Evil comes in many forms none so rotten as the NSW Government or Federal Government. I also have been denied the right to a full inquiry by the NSW Government past and present. I can not obtain a Royal Commission into the NSW Corruption - nor Federal - it appears that "it will expose to many politicians". I believe the UNODC placed Australia on Warning after the very public political incarceration of Pauline Hansen. I for one am sick and tired of the Political Corruption Justice system corruption Centrelink and Police Corruption in this country. Innocent persons being persecuted until death. That's murder last time I looked. We need a totally independent body, squeaky clean, to help us out.

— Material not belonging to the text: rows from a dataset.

(** Moving the cursor never leaves the transcript: it lands on a line that
    is there and that the filter shows, and is put away only when the filter
    shows none. *)
Theorem move_cursor_lands flattened delta a id c :
  line_cursor a = Some c → selected_session_id flattened a = Some id →
  let l := entries (default new_store (conversations a !! id)) in
  match line_cursor (move_cursor flattened delta a) with
  | Some i => ∃ e, l !! i = Some e ∧ visible_line (line_filter a) (e_line e) = true
  | None => ∀ e, e ∈ l → visible_line (line_filter a) (e_line e) = false
  end.
Proof.
  intros Hc Hs. cbn zeta. unfold move_cursor, selectable, read_store, with_store. rewrite Hc, Hs.
  set (st := default new_store (conversations a !! id)). cbn [set_touched entries].
  set (p := λ e, visible_line (line_filter a) (e_line e)).
  pose proof (elem_of_indices p (entries st) 0) as Hi.
  destruct (indices p 0 (entries st)) as [|r rows] eqn:Er; cbn [set_cursor line_cursor].
  - intros e (j & Hj)%list_elem_of_lookup. destruct (p e) eqn:Ep; [|exact Ep].
    exfalso. apply (elem_of_nil j), Hi. by exists j, e.
  - set (at_ := default _ _). set (next := if (delta <? 0)%Z then _ else _).
    assert (at_ < List.length (r :: rows))%nat as Hat.
    { unfold at_. destruct (position _ (r :: rows)) as [k|] eqn:Ek; [|cbn; lia].
      cbn [default from_option Datatypes.id]. clear -Ek. revert k Ek.
      generalize (r :: rows) as l. intros l. induction l as [|x l IH]; intros k Ek; [done|].
      cbn [position] in Ek. destruct (_ <=? x)%nat; [injection Ek as <-; cbn; lia|].
      destruct (position _ l) as [k'|]; [|done]. injection Ek as <-.
      specialize (IH k' eq_refl). cbn. lia. }
    assert (next < List.length (r :: rows))%nat as Hnext
      by (clearbody at_; unfold next; destruct (delta <? 0)%Z; lia).
    apply lookup_lt_is_Some in Hnext as [i Hnx]. rewrite Hnx.
    apply list_elem_of_lookup_2, Hi in Hnx as (j & e & -> & He & Hp). by exists e.
Qed.

(** ** Jumps end *)

Definition jump_steps (a : App) : N := match pending_jump a with Some (_, n) => n | None => 0%N end.

(** A jump makes progress or ends: it finds its line, gives up, or asks for
    one older page and counts it, and it never asks once forty are counted. *)
Theorem jump_progress flattened z a id :
  selected_session_id flattened a = Some id →
  let '(es, a') := jump_to_seq flattened z a in
  (es = [] ∧ pending_jump a' = None) ∨
  (∃ page claim, es = [LoadConversationPage id Older (Some claim) page None] ∧
     (jump_steps a < MAX_JUMP_STEPS)%N ∧ pending_jump a' = Some (z, (jump_steps a + 1)%N)).
Proof.
  intros Hs. unfold jump_to_seq, read_store, with_store. rewrite Hs.
  cbn [set_touched entries]. destruct (seq_index z _) as [i|]; [by left|].
  cbn [put_store pending_jump]. fold (jump_steps a).
  destruct (N.leb_spec MAX_JUMP_STEPS (jump_steps a)) as [?|Hlt]; [by left|].
  destruct (begin_older _) as [[[page claim]|] st']; [right|by left].
  by exists page, claim.
Qed.

(** ** Eviction spares what is in use *)

Lemma evict_keeps stores keep max id :
  id ∈ keep → (evict_cold stores keep max).2 !! id = stores !! id.
Proof.
  intros Hk. unfold evict_cold. destruct (_ <=? _)%nat; [done|]. cbn [snd].
  rewrite foldl_delete, decide_False; [done|].
  intros ([n id'] & -> & Hin)%list_elem_of_fmap.
  eapply elem_of_sublist in Hin; [|apply sublist_take].
  rewrite sorting.merge_sort_Permutation in Hin. by apply elem_of_candidates in Hin as (_ & _ & _ & ?).
Qed.

Lemma evict_stores_keeps flattened a id :
  id ∈ conversations_in_use flattened a →
  conversations (evict_cold_stores flattened a) !! id = conversations a !! id.
Proof.
  intros Hin. unfold evict_cold_stores. destruct (_ <=? _)%nat; [done|].
  cbn [set_conversations conversations]. by apply evict_keeps.
Qed.

(** Events of other sessions never cost the open conversation its
    transcript: whatever is streamed to another session, and whatever is evicted
    for it, the store of the subscribed one stays as it was. *)
Theorem stream_spares_open flattened id id' seq line a st :
  subscribed a = Some id → conversations a !! id = Some st → id' ≠ id →
  conversations (stream flattened id' seq line a) !! id = Some st.
Proof.
  intros Hsub Hst Hne. unfold stream, with_store.
  destruct (trim_to_cap _) as [n st'].
  assert (∀ a', subscribed a' = Some id → conversations a' !! id = Some st →
            conversations (evict_cold_stores flattened a') !! id = Some st) as Hev.
  { intros a' Hs' Hc'. rewrite evict_stores_keeps; [done|]. unfold conversations_in_use.
    rewrite Hs'. apply elem_of_list_to_set. by left. }
  apply Hev; destruct (_ && _); cbn [set_prepend put_store subscribed conversations];
    try done; by rewrite lookup_insert_ne.
Qed.

(** ** When the cursor slips *)

Definition demo_app (st : ConversationStore) (cursor : option nat) : App :=
  mk_app {["s" := st]} 0 (Some "s") [VSessionList; VConversation] [mk_session "s" 0] 0 None [] ∅ 0
    default_filter ∅ [] cursor false 0 false false None None.

Definition demo_flat (a : App) : list string := s_id <$> sessions a.

Definition prose (t : string) : ConversationLine := new_line KAssistant t 0.
Definition queued_line : ConversationLine := with_status Queued (new_line KUser "ship it" 0).
Definition user_line : ConversationLine := new_line KUser "ship it" 0.

Definition asked_older : ConversationStore :=
  (begin_older (merge_page Latest None [(10%Z, prose "a"); (11%Z, prose "b")] None true new_store).2).2.

Definition cursor_seq (a : App) : option Z :=
  c ← line_cursor a; st ← conversations a !! "s"; e_seq <$> entries st !! c.

(** A page that carries a prompt and the turn that delivered it counts two new
    lines and adds one: the cursor moves off its line. *)
Example prepend_cursor_slips :
  let a := demo_app asked_older (Some 0%nat) in
  let page := Loaded "s" Older (Some 1%N) [(5%Z, queued_line); (6%Z, user_line)] None true in
  cursor_seq a = Some 10%Z ∧ cursor_seq (reduce demo_flat page a).2 = Some 11%Z.
Proof. vm_compute. done. Qed.

(** A live turn that retires a placeholder above the cursor does the same. *)
Example live_cursor_slips :
  let st := (insert_rows [(1%Z, queued_line); (2%Z, prose "a")] new_store).2 in
  let a := demo_app st (Some 1%nat) in
  cursor_seq a = Some 2%Z ∧
  cursor_seq (stream demo_flat "s" (Some 3%Z) user_line a) = Some 3%Z.
Proof. vm_compute. done. Qed.

(** A page of another kind that lands while a jump waits for its older page ends
    the jump, and the older page with the line on it then moves nothing. *)
Example jump_dropped_by_other_page :
  let a := demo_app (merge_page Latest None [(10%Z, prose "a")] None true new_store).2 None in
  let '(es, a1) := jump_to_seq demo_flat 5 a in
  let a2 := (reduce demo_flat (Loaded "s" Gap None [(11%Z, prose "b")] None false) a1).2 in
  let a3 := (reduce demo_flat (Loaded "s" Older (Some 1%N) [(5%Z, prose "x")] None false) a2).2 in
  List.length es = 1%nat ∧ pending_jump a1 = Some (5%Z, 1%N) ∧ pending_jump a2 = None ∧
  (t_text <$> toasts a2) = ["that message is no longer in the transcript"] ∧
  line_cursor a3 = None ∧ (seq_index 5 <$> conversations a3 !! "s") = Some (Some 0%nat).
Proof. vm_compute. done. Qed.

(** ** Witnesses *)

Lemma prepend_keeps_cursor_witness :
  let a := demo_app asked_older (Some 0%nat) in
  ∃ c' st' e',
    line_cursor (reduce demo_flat (Loaded "s" Older (Some 1%N) [(5%Z, prose "x")] None true) a).2
      = Some c' ∧
    conversations (reduce demo_flat (Loaded "s" Older (Some 1%N) [(5%Z, prose "x")] None true) a).2
      !! "s" = Some st' ∧
    entries st' !! c' = Some e' ∧ erase e' = mk_entry 10 true (prose "a") false.
Proof.
  apply (prepend_keeps_cursor demo_flat (demo_app asked_older (Some 0%nat)) "s" asked_older 1
           [(5%Z, prose "x")] None true 0 (mk_entry 10 true (prose "a") false)); try reflexivity.
  - vm_compute. repeat constructor.
  - discriminate.
  - split; [apply NoDup_singleton|]. constructor; [|constructor]. split; [discriminate|].
    split; [apply (bool_decide_eq_false _); reflexivity|]. vm_compute. repeat constructor.
Defined.

Definition demo_move : App := demo_app asked_older (Some 1%nat).

Lemma move_cursor_lands_witness :
  let l := entries (default new_store (conversations demo_move !! "s")) in
  match line_cursor (move_cursor demo_flat (-1) demo_move) with
  | Some i => ∃ e, l !! i = Some e ∧ visible_line (line_filter demo_move) (e_line e) = true
  | None => ∀ e, e ∈ l → visible_line (line_filter demo_move) (e_line e) = false
  end.
Proof. exact (move_cursor_lands demo_flat (-1) demo_move "s" 1 eq_refl eq_refl). Defined.

Definition demo_jump : App := demo_app asked_older None.

Lemma jump_progress_witness :
  let '(es, a') := jump_to_seq demo_flat 5 demo_jump in
  (es = [] ∧ pending_jump a' = None) ∨
  (∃ page claim, es = [LoadConversationPage "s" Older (Some claim) page None] ∧
     (jump_steps demo_jump < MAX_JUMP_STEPS)%N ∧
     pending_jump a' = Some (5%Z, (jump_steps demo_jump + 1)%N)).
Proof. exact (jump_progress demo_flat 5 demo_jump "s" eq_refl). Defined.

Lemma stream_spares_open_witness :
  conversations (stream demo_flat "t" (Some 1%Z) (prose "x") (demo_app asked_older None)) !! "s"
    = Some asked_older.
Proof.
  apply (stream_spares_open demo_flat "s" "t" (Some 1%Z) (prose "x") (demo_app asked_older None)
           asked_older); [reflexivity..|discriminate].
Defined.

Where do we find one of those?

hatred is such a poisonous emotion.
everyone on earth is different. we are different because we grew up in different environments. but i believe everyone is good at heart. we all want to be happy, be loved, live safely, provide for the ones we love. if we can extend that goodness to people who are different, the world will be a more peaceful place. by example, one person at a time b kind to another and slowly, on person at a time th world will heal from hatred.
if hatred did not exist between human beings the world will be a much happier place.

Get over it. Le "a human rights activist"? What a joke - she was an employee at the Mekong Club and an associate of Ngo. Unbiased, pull the other one. Attacking Justice Patten because of his alleged oversights in another case is merely grasping at straws and is pathetic.As far as all the other so-called experts wheeled out in a murderer's defence are concerned, even an academic changed his mind about his findings(Coutts). Ngo was properly convicted of murder. Always in cases such as these we have bleeding hearts will appear out of the woodwork, with nothing better to do and with no great knowledge of the case.
I suggest all of you read Tim Priest's excellent book on the matter, "On Deadly Ground", to get a bit of balance in your one-eyed lives.